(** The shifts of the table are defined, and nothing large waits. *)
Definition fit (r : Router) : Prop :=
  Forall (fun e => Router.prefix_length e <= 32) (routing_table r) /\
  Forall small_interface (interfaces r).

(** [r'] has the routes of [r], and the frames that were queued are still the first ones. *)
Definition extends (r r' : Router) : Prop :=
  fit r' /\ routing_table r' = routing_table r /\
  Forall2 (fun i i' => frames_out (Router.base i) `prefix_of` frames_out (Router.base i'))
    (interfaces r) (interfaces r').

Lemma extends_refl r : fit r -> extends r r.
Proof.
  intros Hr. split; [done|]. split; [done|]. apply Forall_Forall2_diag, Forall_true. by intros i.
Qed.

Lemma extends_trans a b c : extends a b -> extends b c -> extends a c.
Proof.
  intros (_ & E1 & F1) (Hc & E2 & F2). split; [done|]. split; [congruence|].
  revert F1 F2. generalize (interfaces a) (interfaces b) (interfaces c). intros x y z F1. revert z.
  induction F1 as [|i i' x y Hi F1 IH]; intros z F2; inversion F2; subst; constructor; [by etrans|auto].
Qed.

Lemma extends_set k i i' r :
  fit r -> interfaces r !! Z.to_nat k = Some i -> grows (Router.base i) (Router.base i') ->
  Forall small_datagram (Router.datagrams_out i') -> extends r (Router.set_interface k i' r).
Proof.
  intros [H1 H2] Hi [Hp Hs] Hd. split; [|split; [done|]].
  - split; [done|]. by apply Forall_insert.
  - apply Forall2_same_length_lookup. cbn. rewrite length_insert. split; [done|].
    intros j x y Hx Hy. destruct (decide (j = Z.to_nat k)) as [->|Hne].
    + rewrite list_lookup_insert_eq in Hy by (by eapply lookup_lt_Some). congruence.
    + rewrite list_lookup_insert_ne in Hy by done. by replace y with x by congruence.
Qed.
####################
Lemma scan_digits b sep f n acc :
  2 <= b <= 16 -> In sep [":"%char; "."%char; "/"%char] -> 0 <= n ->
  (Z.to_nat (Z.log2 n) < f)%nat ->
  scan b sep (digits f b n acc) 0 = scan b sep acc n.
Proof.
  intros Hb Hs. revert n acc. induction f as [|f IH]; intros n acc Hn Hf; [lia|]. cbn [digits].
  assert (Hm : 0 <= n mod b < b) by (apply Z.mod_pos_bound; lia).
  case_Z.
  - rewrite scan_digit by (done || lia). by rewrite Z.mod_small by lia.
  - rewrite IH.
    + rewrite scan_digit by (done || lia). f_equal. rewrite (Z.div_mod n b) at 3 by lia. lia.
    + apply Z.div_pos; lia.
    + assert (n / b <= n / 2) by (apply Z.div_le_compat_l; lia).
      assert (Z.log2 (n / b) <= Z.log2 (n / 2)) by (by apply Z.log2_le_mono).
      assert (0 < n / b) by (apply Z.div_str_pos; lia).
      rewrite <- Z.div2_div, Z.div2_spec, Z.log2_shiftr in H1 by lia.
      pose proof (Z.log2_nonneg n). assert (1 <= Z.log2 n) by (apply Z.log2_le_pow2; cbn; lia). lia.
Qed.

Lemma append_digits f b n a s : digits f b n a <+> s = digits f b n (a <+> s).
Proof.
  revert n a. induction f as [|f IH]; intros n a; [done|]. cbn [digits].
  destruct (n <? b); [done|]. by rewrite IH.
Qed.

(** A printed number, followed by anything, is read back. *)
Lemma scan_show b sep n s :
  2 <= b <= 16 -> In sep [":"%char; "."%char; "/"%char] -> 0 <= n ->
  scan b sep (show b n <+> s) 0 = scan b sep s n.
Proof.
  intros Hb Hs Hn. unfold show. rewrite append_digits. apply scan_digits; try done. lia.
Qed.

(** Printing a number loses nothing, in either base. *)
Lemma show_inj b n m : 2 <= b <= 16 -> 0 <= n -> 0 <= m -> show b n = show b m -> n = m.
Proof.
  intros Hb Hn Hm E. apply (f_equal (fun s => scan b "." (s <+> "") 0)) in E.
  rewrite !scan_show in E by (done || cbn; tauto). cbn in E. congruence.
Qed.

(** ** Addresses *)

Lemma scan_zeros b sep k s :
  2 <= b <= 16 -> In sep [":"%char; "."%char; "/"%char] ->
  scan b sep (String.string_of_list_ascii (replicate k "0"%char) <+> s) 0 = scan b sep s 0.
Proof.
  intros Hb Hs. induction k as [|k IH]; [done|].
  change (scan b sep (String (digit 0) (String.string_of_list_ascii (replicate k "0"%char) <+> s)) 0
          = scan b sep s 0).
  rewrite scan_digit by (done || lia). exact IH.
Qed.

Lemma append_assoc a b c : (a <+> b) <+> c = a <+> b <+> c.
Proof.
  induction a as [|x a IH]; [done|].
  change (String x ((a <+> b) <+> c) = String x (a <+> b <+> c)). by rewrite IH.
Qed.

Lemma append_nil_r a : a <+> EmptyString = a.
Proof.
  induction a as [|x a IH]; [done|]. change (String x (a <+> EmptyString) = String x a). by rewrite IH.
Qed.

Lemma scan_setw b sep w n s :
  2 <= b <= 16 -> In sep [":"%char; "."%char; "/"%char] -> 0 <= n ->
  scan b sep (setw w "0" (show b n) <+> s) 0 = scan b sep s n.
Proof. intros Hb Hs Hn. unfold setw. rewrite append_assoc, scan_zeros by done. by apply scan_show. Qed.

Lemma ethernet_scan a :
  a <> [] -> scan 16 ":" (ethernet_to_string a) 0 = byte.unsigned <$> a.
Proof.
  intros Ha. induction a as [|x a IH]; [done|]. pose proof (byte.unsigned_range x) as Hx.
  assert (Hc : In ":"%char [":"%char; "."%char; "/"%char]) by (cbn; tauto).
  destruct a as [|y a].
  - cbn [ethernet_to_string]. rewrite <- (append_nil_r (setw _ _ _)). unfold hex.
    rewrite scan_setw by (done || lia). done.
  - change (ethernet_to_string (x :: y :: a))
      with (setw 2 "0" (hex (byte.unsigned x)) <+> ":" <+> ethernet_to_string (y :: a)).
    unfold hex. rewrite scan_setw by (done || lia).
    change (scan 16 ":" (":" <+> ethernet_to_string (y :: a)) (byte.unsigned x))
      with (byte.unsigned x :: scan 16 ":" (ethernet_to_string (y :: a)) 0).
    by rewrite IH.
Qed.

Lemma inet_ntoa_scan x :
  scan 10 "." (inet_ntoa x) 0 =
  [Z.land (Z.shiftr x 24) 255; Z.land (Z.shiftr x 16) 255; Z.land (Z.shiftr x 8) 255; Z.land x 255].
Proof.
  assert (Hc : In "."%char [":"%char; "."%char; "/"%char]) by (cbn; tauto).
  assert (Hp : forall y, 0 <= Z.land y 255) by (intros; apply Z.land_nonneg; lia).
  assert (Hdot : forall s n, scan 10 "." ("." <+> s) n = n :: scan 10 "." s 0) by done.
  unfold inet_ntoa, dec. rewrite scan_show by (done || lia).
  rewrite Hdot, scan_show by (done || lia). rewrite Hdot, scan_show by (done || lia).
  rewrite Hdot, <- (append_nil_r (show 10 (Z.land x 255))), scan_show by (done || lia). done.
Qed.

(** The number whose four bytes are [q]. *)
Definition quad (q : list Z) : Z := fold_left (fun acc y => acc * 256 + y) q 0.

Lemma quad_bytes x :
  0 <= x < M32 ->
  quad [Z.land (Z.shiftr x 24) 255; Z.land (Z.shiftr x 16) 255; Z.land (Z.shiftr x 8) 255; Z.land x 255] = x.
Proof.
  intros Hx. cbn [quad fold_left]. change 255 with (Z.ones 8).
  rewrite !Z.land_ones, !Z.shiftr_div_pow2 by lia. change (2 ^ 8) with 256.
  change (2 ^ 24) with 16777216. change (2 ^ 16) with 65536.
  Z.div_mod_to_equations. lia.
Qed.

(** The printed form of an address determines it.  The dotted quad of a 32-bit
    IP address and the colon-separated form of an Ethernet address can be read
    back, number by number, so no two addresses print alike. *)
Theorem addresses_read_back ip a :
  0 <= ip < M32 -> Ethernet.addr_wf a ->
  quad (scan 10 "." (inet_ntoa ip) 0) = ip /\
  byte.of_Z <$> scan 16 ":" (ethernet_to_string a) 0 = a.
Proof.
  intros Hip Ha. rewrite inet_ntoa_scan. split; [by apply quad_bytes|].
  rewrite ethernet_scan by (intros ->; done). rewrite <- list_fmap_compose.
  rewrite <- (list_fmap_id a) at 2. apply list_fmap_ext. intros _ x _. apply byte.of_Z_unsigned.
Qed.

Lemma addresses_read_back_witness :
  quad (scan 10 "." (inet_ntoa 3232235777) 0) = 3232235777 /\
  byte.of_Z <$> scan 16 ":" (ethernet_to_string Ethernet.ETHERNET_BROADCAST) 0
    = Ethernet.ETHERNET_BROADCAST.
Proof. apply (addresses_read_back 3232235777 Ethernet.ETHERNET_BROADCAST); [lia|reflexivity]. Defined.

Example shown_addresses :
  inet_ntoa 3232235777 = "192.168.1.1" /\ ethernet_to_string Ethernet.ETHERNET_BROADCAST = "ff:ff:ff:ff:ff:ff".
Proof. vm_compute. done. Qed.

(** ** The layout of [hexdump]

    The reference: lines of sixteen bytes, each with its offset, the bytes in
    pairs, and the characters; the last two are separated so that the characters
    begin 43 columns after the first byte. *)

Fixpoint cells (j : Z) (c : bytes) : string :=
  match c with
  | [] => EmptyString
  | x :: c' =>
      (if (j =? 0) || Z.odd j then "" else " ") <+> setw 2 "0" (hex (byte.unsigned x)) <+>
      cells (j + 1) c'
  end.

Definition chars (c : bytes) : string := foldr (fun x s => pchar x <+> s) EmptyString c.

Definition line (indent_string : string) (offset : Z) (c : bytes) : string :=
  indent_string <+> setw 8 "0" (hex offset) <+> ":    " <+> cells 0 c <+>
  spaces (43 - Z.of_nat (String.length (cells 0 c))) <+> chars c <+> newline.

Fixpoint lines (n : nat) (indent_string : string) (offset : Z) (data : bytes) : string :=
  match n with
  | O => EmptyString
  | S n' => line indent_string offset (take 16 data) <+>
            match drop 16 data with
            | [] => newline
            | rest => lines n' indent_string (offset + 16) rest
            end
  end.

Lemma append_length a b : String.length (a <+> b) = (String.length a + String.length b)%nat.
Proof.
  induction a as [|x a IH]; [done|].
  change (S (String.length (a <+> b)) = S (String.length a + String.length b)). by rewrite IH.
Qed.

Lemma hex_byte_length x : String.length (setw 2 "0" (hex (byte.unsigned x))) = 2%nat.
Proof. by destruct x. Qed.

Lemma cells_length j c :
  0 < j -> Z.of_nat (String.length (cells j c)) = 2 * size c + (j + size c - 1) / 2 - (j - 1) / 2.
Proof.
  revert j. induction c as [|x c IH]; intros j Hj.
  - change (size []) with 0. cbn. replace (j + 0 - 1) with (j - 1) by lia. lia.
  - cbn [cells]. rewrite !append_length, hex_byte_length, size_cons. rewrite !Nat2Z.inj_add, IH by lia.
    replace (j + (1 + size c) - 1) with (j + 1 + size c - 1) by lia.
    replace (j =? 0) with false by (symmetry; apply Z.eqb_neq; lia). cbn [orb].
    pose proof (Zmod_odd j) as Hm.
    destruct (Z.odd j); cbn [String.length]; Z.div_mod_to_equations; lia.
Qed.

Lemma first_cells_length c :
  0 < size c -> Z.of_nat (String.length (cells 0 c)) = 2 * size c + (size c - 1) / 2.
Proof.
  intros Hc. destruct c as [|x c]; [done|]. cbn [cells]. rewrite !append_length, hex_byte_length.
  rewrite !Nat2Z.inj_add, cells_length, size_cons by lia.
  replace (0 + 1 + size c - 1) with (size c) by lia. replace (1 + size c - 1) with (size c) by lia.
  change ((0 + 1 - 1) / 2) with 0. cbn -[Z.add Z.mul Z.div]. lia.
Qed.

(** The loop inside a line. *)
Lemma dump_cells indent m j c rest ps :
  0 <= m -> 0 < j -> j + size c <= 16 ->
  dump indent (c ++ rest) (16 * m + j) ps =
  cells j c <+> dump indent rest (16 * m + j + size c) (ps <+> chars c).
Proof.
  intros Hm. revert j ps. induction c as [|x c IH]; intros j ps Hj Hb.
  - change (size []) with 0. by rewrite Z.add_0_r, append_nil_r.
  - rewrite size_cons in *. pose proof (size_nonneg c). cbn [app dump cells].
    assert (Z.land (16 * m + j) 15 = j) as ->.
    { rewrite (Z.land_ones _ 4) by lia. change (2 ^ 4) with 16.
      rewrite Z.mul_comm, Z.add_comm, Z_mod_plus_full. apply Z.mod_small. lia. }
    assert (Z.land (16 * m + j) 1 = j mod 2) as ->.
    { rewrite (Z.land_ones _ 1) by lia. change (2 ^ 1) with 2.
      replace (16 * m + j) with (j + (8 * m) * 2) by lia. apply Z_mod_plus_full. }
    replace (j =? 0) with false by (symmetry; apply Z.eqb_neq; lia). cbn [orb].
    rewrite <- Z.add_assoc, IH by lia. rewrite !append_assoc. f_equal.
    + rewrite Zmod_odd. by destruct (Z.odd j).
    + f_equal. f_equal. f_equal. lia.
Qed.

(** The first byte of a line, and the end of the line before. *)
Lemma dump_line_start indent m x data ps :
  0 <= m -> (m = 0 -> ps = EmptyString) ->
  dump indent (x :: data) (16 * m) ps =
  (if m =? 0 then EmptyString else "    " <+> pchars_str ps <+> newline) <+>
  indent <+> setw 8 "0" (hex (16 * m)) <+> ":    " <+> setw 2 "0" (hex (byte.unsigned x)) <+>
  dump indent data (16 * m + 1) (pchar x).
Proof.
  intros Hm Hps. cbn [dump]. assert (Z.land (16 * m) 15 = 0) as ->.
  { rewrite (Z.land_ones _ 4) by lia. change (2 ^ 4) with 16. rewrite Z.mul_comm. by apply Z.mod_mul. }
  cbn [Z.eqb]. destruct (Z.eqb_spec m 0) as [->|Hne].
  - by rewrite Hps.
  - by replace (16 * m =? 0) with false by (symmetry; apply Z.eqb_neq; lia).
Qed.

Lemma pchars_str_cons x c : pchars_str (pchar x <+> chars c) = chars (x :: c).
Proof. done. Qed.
####################
Your task => Using the data above, reproduce exactly the lines from the line that contains "spaces (43 - Z.of_nat" through the line that contains "- change (size []) with 0. cbn.", including both.

Task answer =>
  spaces (43 - Z.of_nat (String.length (cells 0 c))) <+> chars c <+> newline.

Fixpoint lines (n : nat) (indent_string : string) (offset : Z) (data : bytes) : string :=
  match n with
  | O => EmptyString
  | S n' => line indent_string offset (take 16 data) <+>
            match drop 16 data with
            | [] => newline
            | rest => lines n' indent_string (offset + 16) rest
            end
  end.

Lemma append_length a b : String.length (a <+> b) = (String.length a + String.length b)%nat.
Proof.
  induction a as [|x a IH]; [done|].
  change (S (String.length (a <+> b)) = S (String.length a + String.length b)). by rewrite IH.
Qed.

Lemma hex_byte_length x : String.length (setw 2 "0" (hex (byte.unsigned x))) = 2%nat.
Proof. by destruct x. Qed.

Lemma cells_length j c :
  0 < j -> Z.of_nat (String.length (cells j c)) = 2 * size c + (j + size c - 1) / 2 - (j - 1) / 2.
Proof.
  revert j. induction c as [|x c IH]; intros j Hj.
  - change (size []) with 0. cbn. replace (j + 0 - 1) with (j - 1) by lia. lia.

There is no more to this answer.